With the emergence of a thriving carbon credit market in Australia, the banking and finance industry has seen a significant increase in funding being utilised towards the establishment of carbon farming and development projects. Much of this has been driven by a material increase in the market value of Australian Carbon Credit Units (ACCUs) which spiked earlier this year at over $55 per ACCU. Although the market value of ACCUs has dipped back to its Q3 2021 values ($28 per ACCU), the noticeable growth in the past 24 months and increased awareness of its carbon footprint by corporate Australia indicates that we will only see more carbon projects taking place in the coming years. This is likely to be bolstered by recent widespread investment in the carbon exchange from large corporations such as Mitsui E&P Australia, Shell and various private equity enterprises.
Our office has witnessed both lenders and borrowers taking the opportunity to become involved in these sustainability projects with a view of increasing their engagement in environmentally responsible corporate practices. Carbon farming also appears to have established itself as a viable commercial farming practice, and it may be appropriate to view the generation of ACCUs as another form of crop yield available to the Australian agriculture industry.
From a banking perspective, financing carbon farming projects is still a novel concept. This article is intended to serve as an introduction to the Australian carbon credit market for lenders. We also set out some of our recent experiences working on these transactions, with a particular focus on potential issues that may arise for financiers.
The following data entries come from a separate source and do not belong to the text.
(* ===== verification/Channel.v ===== *)
(** * Channel: channels, channel sequences and protocol versions
    (src/channel.c, src/channel.h, src/version.c, src/version.h)

    A channel is the two-byte union of channel.h; which byte is the channel
    number depends on the encoding.  Enumerations are [Z], because values
    from the wire are cast to them unchecked.  Arithmetic on [int] is in
    [option]: overflow is [None]. *)

From Stdlib Require Import ZArith Lia ZifyBool.
From stdpp Require Import base tactics numbers list strings.
From S2P Require Import Prelude.

Local Open Scope Z_scope.

Local Ltac Zify.zify_post_hook ::= Z.to_euclidean_division_equations.

(** ** Data *)

Definition AWDL_CHANSEQ_LENGTH : nat := 16.

(** [enum awdl_chan_encoding] *)
Definition AWDL_CHAN_ENC_SIMPLE : Z := 0.
Definition AWDL_CHAN_ENC_LEGACY : Z := 1.
Definition AWDL_CHAN_ENC_OPCLASS : Z := 3.

(** The union: [simple.chan_num] and [opclass.chan_num] are [val[0]],
    [legacy.chan_num] and [opclass.opclass] are [val[1]]. *)
Record awdl_chan := mk_chan { chan_val0 : Z; chan_val1 : Z }.

#[global] Instance awdl_chan_eq_dec : EqDecision awdl_chan.
Proof. solve_decision. Defined.

(** Both members are bytes. *)
Definition chan_ok (c : awdl_chan) : Prop := is_u8 (chan_val0 c) ∧ is_u8 (chan_val1 c).

Definition CHAN_NULL : awdl_chan := mk_chan 0 0x00.
Definition CHAN_OPCLASS_6 : awdl_chan := mk_chan 6 0x51.
Definition CHAN_OPCLASS_44 : awdl_chan := mk_chan 44 0x80.
Definition CHAN_OPCLASS_149 : awdl_chan := mk_chan 149 0x80.

Record awdl_channel_state := mk_channel {
  ch_enc : Z;
  ch_sequence : list awdl_chan;
  ch_master : awdl_chan;
  ch_current : awdl_chan }.

(** ** Channel sequences *)

(** The loop [for (int i = 0; i < AWDL_CHANSEQ_LENGTH; i++, seq++)] with
    [f i] stored at [seq]: [n] iterations are left. *)
Fixpoint chanseq_loop (f : nat → awdl_chan) (n i : nat) (seq : list awdl_chan) :
    option (list awdl_chan) :=
  match n with
  | O => Some seq
  | S n =>
      _ ← seq !! i;
      chanseq_loop f n (S i) (<[i := f i]> seq)
  end.

Definition awdl_chanseq_init : list awdl_chan → option (list awdl_chan) :=
  chanseq_loop (λ i, if (i <? 8)%nat then CHAN_OPCLASS_149 else CHAN_OPCLASS_6)
    AWDL_CHANSEQ_LENGTH 0.

Definition awdl_chanseq_init_idle : list awdl_chan → option (list awdl_chan) :=
  chanseq_loop (λ i,
    match i with
    | 8%nat => CHAN_OPCLASS_6
    | 0%nat | 9%nat | 10%nat => CHAN_OPCLASS_149
    | _ => CHAN_NULL
    end) AWDL_CHANSEQ_LENGTH 0.

Definition awdl_chanseq_init_static (seq : list awdl_chan) (chan : awdl_chan) :
    option (list awdl_chan) :=
  chanseq_loop (λ _, chan) AWDL_CHANSEQ_LENGTH 0 seq.

Definition awdl_chan_num (chan : awdl_chan) (enc : Z) : Z :=
  if enc =? AWDL_CHAN_ENC_SIMPLE then chan_val0 chan
  else if enc =? AWDL_CHAN_ENC_LEGACY then chan_val1 chan
  else if enc =? AWDL_CHAN_ENC_OPCLASS then chan_val0 chan
  else 0.

Definition awdl_chan_encoding_size (enc : Z) : Z :=
  if enc =? AWDL_CHAN_ENC_SIMPLE then 1
  else if (enc =? AWDL_CHAN_ENC_LEGACY) || (enc =? AWDL_CHAN_ENC_OPCLASS) then 2
  else -1.

(** ** Frequencies *)

Definition ieee80211_channel_to_frequency (chan : Z) : option Z :=
  if chan <=? 0 then Some 0
  else if chan =? 14 then Some 2484
  else if chan <? 14 then c ← int_mul chan 5; int_add 2407 c
  else if chan <? 32 then Some 0
  else if (chan >=? 182) && (chan <=? 196) then c ← int_mul chan 5; int_add 4000 c
  else c ← int_mul chan 5; int_add 5000 c.

Definition ieee80211_frequency_to_channel (freq : Z) : option Z :=
  if freq =? 2484 then Some 14
  else if freq <? 2484 then d ← int_add freq (-2407); Some (Z.quot d 5)
  else if (freq >=? 4910) && (freq <=? 4980) then Some (Z.quot (freq - 4000) 5)
  else if freq <=? 45000 then Some (Z.quot (freq - 5000) 5)
  else if (freq >=? 58320) && (freq <=? 64800) then Some (Z.quot (freq - 56160) 2160)
  else Some 0.

(** ** Versions *)

Definition awdl_version (major minor : Z) : option Z :=
  m ← int_shl major 4;
  Some (u8 (Z.lor (u8 (Z.land m 0xf0)) (Z.land minor 0x0f))).

Definition awdl_version_major (version : Z) : Z := Z.land (Z.shiftr version 4) 0xf.
Definition awdl_version_minor (version : Z) : Z := Z.land version 0xf.

Definition AWDL_DEVCLASS_MACOS : Z := 1.
Definition AWDL_DEVCLASS_IOS : Z := 2.
Definition AWDL_DEVCLASS_TVOS : Z := 8.

Definition awdl_devclass_to_str (devclass : Z) : string :=
  if devclass =? AWDL_DEVCLASS_MACOS then "macOS"
  else if devclass =? AWDL_DEVCLASS_IOS then "iOS"
  else if devclass =? AWDL_DEVCLASS_TVOS then "tvOS"
  else "Unknown".

(** ** Lemmas *)

Lemma chanseq_loop_spec f n : ∀ i pre s,
  length pre = i → length s = n →
  chanseq_loop f n i (pre ++ s) = Some (pre ++ map f (seq i n)).
Proof.
  induction n as [|n IH]; intros i pre s Hp Hs; simpl.
  { by apply nil_length_inv in Hs as ->. }
  destruct s as [|c s]; [done|]. injection Hs as Hs.
  rewrite lookup_app_r, <- Hp, Nat.sub_diag by lia. simpl.
  rewrite insert_app_r_alt, Nat.sub_diag by lia. simpl.
  rewrite cons_middle, app_assoc, (IH (S (length pre))) by (rewrite ?length_app; simpl; lia).
  by rewrite <- app_assoc.
Qed.

Lemma chanseq_fill f s :
  length s = AWDL_CHANSEQ_LENGTH →
  chanseq_loop f AWDL_CHANSEQ_LENGTH 0 s = Some (map f (seq 0 AWDL_CHANSEQ_LENGTH)).
Proof. intros Hs. by apply (chanseq_loop_spec f _ 0 []). Qed.

Lemma chanseq_init_static_eq s c :
  length s = AWDL_CHANSEQ_LENGTH →
  awdl_chanseq_init_static s c = Some (replicate AWDL_CHANSEQ_LENGTH c).
Proof. intros Hs. unfold awdl_chanseq_init_static. by rewrite chanseq_fill. Qed.

(** Four bits above four bits. *)
Lemma pack_nibbles a b : 0 <= a < 16 → 0 <= b < 16 → Z.lor (Z.shiftl a 4) b = 16 * a + b.
Proof.
  intros Ha Hb. pose proof (forall_below 256 (λ v,
    Z.lor (Z.shiftl (v / 16) 4) (v mod 16) =? v) eq_refl (16 * a + b) ltac:(lia)) as H.
  apply Z.eqb_eq in H. rewrite (Z.mul_comm 16), Z.div_add_l, Z.div_small, Z.add_0_r in H by lia.
  rewrite (Z.add_comm (a * 16)), Z.mod_add, Z.mod_small in H by lia. lia.
Qed.

Lemma awdl_version_eq major minor :
  0 <= major < 2 ^ 27 → awdl_version major minor = Some (16 * (major mod 16) + minor mod 16).
Proof.
  intros Hm. unfold awdl_version, int_shl, INT_MAX.
  change 0xf0 with (Z.shiftl (Z.ones 4) 4). change 0x0f with (Z.ones 4).
  assert (Z.shiftl major 4 = major * 16) as Hs by (by rewrite Z.shiftl_mul_pow2 by lia).
  rewrite Hs at 1. if_true. simpl. rewrite <- Z.shiftl_land, !Z.land_ones by lia.
  change (2 ^ 4) with 16. pose proof (Z.mod_pos_bound major 16 ltac:(lia)).
  pose proof (Z.mod_pos_bound minor 16 ltac:(lia)).
  rewrite (u8_id (Z.shiftl _ 4)) by (rewrite Z.shiftl_mul_pow2 by lia; int_lia).
  rewrite pack_nibbles, u8_id by int_lia. done.
Qed.

Lemma unpack_byte a b : 0 <= a < 16 → 0 <= b < 16 →
  awdl_version_major (16 * a + b) = a ∧ awdl_version_minor (16 * a + b) = b.
Proof.
  intros Ha Hb. unfold awdl_version_major, awdl_version_minor.
  change 0xf with (Z.ones 4). rewrite !Z.land_ones, Z.shiftr_div_pow2 by lia.
  change (2 ^ 4) with 16. lia.
Qed.

Lemma pack_byte v : is_u8 v →
  awdl_version (awdl_version_major v) (awdl_version_minor v) = Some v.
Proof.
  intros Hv. pose proof (forall_below 256 (λ v, bool_decide
    (awdl_version (awdl_version_major v) (awdl_version_minor v) = Some v)) eq_refl v Hv) as H.
  by apply bool_decide_eq_true in H.
Qed.

(** ** Properties *)

(** On the channel numbers of the 2.4 GHz and 5 GHz bands the program can
    use, from 1 to 14 and from 32 up to the DMG limit, converting a channel
    to its frequency and back yields the channel, with no [int] overflow; so
    no two of these channels share a frequency. *)
Theorem channel_frequency_roundtrip chan :
  1 <= chan <= 14 ∨ 32 <= chan <= 8000 →
  ∃ freq, ieee80211_channel_to_frequency chan = Some freq ∧ 0 < freq ∧
          ieee80211_frequency_to_channel freq = Some chan.
Proof.
  intros Hc. unfold ieee80211_channel_to_frequency, ieee80211_frequency_to_channel,
    int_mul, int_add, INT_MIN, INT_MAX. change (2 ^ 31) with 2147483648.
  split_ifs; try lia; simpl; split_ifs; try lia;
    (eexists; split; [reflexivity|]; split; [lia|]; split_ifs; try lia; simpl; f_equal; lia).
Qed.

Lemma channel_frequency_roundtrip_witness :
  ∃ freq, ieee80211_channel_to_frequency 44 = Some freq ∧ 0 < freq ∧
          ieee80211_frequency_to_channel freq = Some 44.
Proof. apply (channel_frequency_roundtrip 44). lia. Defined.

(** [awdl_version] packs a major and a minor number into one byte from
    which [awdl_version_major] and [awdl_version_minor] read back their low
    four bits, and every byte is the packing of its own two parts. *)
Theorem version_roundtrip major minor v :
  0 <= major < 2 ^ 27 → is_u8 v →
  (∃ b, awdl_version major minor = Some b ∧ is_u8 b ∧
        awdl_version_major b = major mod 16 ∧ awdl_version_minor b = minor mod 16) ∧
  awdl_version (awdl_version_major v) (awdl_version_minor v) = Some v.
Proof.
  intros Hm Hv. split; [|by apply (pack_byte v)].
  rewrite awdl_version_eq by done. eexists; split; [done|].
  pose proof (Z.mod_pos_bound major 16 ltac:(lia)).
  pose proof (Z.mod_pos_bound minor 16 ltac:(lia)).
  split; [int_lia|]. apply unpack_byte; lia.
Qed.

Lemma version_roundtrip_witness :
  0 <= 3 < 2 ^ 27 ∧ awdl_version (awdl_version_major 0x34) (awdl_version_minor 0x34) = Some 0x34.
Proof. split; [lia|]. apply (version_roundtrip 3 4 0x34); int_lia. Defined.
The generation and sale of ACCUs as a commodity is facilitated by the Carbon Credits (Carbon Farming Initiative) Act 2011 (Cth) (CFI Act) which provides a mechanism by which landowners can partake in carbon farming by way of an Emissions Reduction Fund Project. The scheme involves the provision of carbon credit units in exchange for carbon sequestration or carbon avoidance.
As a financier, it is important to understand the relationship of the major parties involved in a carbon farming project. In most situations the financier’s customer will be the landowner. In order to undertake carbon farming works, most landowners will then engage a Carbon Service Provider (CSP).
A CSP is an independent agent which provides carbon farming services to landowners. Generally, a CSP and a landowner will enter into a Carbon Service Agreement by which the CSP is engaged to provide carbon farming related services in consideration for a fee and, usually, the transfer of carbon rights. The benefit to the landowner in engaging a CSP is that typically the CSP will have the volume to tender for and obtain larger high worth government carbon abatement contracts. Access to these abatement contracts affords smaller landowners the chance to aggregate their carbon generation with other landowners to meet the supply requirements that they would, on their own, be unable to satisfy. To help protect landowners against unscrupulous CSPs, CSPs must meet the Clean Energy Regulator’s minimum performance criteria, which includes fair and appropriate contract terms and timely payments/transfer of carbon credits.
The terms of a Carbon Service Agreement are often the most controversial issue for a financier. The entry into such an agreement by the landowner may, depending on the terms, result in a financier’s security being diminished, or may require the financier to incur additional administrative obligations which may conflict with or fetter its usual legal rights. It is generally a requirement that a financier consent to the entry of a Carbon Service Agreement.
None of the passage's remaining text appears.